# DATA FOR PROCESSING
+===+
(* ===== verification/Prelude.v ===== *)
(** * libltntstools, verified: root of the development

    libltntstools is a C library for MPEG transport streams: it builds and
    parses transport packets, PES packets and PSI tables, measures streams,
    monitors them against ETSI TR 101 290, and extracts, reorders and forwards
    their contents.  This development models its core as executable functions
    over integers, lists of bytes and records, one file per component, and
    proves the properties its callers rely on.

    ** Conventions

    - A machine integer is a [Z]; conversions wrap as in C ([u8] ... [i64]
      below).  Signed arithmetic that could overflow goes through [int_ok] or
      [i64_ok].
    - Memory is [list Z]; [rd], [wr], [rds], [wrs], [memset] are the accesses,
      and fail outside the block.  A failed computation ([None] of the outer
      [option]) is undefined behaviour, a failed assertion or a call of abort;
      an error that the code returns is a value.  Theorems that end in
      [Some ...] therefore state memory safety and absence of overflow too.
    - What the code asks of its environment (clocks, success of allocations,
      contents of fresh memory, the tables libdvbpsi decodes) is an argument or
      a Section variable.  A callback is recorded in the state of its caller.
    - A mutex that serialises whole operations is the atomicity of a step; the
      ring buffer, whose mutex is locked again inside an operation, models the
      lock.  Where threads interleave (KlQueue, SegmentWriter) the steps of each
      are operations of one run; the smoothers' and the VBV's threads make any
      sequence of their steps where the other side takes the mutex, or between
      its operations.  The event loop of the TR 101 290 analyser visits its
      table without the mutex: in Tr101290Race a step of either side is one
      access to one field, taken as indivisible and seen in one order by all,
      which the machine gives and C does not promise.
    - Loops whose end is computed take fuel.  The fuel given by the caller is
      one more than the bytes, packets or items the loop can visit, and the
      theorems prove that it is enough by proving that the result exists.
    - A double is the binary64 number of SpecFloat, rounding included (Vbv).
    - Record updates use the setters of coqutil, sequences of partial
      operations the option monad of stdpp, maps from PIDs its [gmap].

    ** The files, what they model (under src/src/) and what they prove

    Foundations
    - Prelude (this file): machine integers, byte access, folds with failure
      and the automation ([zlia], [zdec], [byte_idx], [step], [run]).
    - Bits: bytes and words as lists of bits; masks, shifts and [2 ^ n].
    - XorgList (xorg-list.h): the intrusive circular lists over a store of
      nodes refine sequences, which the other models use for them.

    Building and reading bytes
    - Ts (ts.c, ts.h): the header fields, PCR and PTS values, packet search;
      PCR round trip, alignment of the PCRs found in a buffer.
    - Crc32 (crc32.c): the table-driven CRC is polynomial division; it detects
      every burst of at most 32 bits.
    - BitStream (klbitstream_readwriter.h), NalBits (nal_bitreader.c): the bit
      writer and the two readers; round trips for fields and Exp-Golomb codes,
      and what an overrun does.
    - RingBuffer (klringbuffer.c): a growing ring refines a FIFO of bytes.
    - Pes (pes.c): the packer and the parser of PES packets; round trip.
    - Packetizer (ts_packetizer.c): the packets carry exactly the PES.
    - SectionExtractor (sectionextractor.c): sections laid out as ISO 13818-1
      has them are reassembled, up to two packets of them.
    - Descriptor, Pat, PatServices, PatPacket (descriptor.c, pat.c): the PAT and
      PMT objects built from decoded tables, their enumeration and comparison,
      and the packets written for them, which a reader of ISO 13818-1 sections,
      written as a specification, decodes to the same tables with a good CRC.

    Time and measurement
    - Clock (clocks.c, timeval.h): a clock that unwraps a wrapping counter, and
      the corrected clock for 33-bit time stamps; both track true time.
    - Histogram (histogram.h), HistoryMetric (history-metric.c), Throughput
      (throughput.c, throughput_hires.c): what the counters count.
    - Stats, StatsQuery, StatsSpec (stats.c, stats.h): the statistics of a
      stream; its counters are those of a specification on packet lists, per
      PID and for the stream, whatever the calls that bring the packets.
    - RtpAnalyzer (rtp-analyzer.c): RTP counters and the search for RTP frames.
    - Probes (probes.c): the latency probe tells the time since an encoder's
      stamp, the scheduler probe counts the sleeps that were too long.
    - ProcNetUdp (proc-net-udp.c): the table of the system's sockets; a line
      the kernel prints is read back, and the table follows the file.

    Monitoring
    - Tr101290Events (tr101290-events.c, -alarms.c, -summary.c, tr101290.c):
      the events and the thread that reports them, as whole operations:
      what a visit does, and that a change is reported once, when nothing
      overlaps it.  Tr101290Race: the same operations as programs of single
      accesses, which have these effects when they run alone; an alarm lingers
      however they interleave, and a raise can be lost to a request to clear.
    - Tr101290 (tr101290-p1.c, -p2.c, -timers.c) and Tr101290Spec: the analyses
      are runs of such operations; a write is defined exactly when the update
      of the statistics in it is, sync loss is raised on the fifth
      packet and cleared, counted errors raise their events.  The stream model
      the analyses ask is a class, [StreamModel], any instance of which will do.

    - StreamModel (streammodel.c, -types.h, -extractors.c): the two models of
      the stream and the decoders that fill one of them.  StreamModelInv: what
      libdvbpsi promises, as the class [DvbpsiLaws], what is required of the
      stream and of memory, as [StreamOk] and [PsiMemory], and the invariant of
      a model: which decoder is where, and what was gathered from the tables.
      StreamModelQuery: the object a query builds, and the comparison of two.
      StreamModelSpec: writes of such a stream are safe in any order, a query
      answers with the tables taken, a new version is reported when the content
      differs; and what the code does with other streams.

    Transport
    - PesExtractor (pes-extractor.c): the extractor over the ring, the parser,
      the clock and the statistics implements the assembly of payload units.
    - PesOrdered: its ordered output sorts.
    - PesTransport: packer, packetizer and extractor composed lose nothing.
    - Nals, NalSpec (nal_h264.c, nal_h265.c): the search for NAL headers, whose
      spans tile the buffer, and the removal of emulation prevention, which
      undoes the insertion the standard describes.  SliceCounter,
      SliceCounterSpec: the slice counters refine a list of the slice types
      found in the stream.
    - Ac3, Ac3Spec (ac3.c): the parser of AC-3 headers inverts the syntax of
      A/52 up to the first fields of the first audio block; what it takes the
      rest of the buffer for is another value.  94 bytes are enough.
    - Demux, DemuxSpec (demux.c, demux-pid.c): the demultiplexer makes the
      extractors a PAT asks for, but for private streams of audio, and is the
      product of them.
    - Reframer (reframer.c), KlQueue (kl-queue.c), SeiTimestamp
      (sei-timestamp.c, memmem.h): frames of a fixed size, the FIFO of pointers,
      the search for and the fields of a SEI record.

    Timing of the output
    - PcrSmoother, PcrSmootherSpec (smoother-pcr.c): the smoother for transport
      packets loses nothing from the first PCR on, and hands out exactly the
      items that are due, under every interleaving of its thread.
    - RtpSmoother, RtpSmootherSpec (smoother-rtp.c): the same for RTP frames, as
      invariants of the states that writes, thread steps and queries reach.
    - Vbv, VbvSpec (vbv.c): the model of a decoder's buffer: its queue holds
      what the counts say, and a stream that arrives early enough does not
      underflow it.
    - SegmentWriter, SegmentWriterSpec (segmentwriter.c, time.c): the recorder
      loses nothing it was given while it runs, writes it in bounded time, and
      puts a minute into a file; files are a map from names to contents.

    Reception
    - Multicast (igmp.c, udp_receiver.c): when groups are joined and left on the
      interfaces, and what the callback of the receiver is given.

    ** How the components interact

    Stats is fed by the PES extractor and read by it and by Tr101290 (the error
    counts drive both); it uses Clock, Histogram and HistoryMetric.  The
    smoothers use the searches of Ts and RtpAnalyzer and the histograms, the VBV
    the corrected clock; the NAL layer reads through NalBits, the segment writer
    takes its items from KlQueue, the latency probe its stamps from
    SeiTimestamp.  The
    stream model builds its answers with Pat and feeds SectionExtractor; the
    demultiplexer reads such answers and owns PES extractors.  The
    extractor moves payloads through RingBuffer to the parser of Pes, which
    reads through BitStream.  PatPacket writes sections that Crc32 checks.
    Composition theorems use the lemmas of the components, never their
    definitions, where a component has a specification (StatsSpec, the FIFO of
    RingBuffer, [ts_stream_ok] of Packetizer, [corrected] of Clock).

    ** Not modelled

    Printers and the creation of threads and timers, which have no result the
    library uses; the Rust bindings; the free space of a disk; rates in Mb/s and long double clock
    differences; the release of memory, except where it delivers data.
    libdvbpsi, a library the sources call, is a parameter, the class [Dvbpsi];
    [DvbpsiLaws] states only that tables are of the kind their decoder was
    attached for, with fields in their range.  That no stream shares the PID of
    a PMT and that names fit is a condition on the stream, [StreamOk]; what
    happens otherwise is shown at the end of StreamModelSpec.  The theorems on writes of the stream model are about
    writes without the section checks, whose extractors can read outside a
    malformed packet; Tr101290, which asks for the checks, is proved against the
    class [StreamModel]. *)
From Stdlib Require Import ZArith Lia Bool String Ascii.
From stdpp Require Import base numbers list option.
+===+
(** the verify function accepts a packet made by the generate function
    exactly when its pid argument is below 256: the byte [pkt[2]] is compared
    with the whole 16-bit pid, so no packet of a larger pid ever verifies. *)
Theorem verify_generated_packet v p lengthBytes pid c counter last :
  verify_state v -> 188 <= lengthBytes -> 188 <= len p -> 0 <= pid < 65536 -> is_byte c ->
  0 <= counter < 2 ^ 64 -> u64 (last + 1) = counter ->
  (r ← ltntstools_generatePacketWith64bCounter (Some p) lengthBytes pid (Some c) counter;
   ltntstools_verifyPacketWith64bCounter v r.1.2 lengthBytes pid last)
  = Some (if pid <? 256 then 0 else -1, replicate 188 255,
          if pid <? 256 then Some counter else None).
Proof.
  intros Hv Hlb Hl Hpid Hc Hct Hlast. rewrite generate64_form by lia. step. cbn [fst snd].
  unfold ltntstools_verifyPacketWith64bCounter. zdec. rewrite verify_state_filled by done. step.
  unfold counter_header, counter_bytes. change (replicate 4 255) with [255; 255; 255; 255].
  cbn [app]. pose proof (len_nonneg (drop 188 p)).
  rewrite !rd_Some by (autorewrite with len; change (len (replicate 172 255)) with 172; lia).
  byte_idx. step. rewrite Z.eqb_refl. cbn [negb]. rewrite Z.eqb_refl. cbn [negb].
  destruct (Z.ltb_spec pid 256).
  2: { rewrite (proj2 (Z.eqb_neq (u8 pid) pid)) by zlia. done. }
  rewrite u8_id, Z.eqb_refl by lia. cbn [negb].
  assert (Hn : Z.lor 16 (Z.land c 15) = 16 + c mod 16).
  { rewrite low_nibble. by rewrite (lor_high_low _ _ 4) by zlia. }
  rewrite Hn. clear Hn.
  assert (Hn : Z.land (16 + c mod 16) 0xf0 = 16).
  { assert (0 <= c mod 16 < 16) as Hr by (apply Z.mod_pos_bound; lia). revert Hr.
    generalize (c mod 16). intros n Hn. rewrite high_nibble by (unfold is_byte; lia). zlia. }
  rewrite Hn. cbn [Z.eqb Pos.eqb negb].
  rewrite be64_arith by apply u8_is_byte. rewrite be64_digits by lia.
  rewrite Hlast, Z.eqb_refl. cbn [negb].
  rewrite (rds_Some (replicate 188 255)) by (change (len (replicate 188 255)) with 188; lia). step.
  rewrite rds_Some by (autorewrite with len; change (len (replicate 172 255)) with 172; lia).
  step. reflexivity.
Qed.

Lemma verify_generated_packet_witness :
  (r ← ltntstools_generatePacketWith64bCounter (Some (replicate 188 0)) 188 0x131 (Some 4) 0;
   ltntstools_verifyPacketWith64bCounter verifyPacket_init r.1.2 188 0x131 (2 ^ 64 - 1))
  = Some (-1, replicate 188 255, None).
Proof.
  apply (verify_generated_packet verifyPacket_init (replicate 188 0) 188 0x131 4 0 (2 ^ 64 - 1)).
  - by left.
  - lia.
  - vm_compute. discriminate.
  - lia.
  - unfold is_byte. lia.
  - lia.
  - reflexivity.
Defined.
+===+
Show the lines of the records above that mention "overflow".

# ANSWER SECTION
      below).  Signed arithmetic that could overflow goes through [int_ok] or
      [Some ...] therefore state memory safety and absence of overflow too.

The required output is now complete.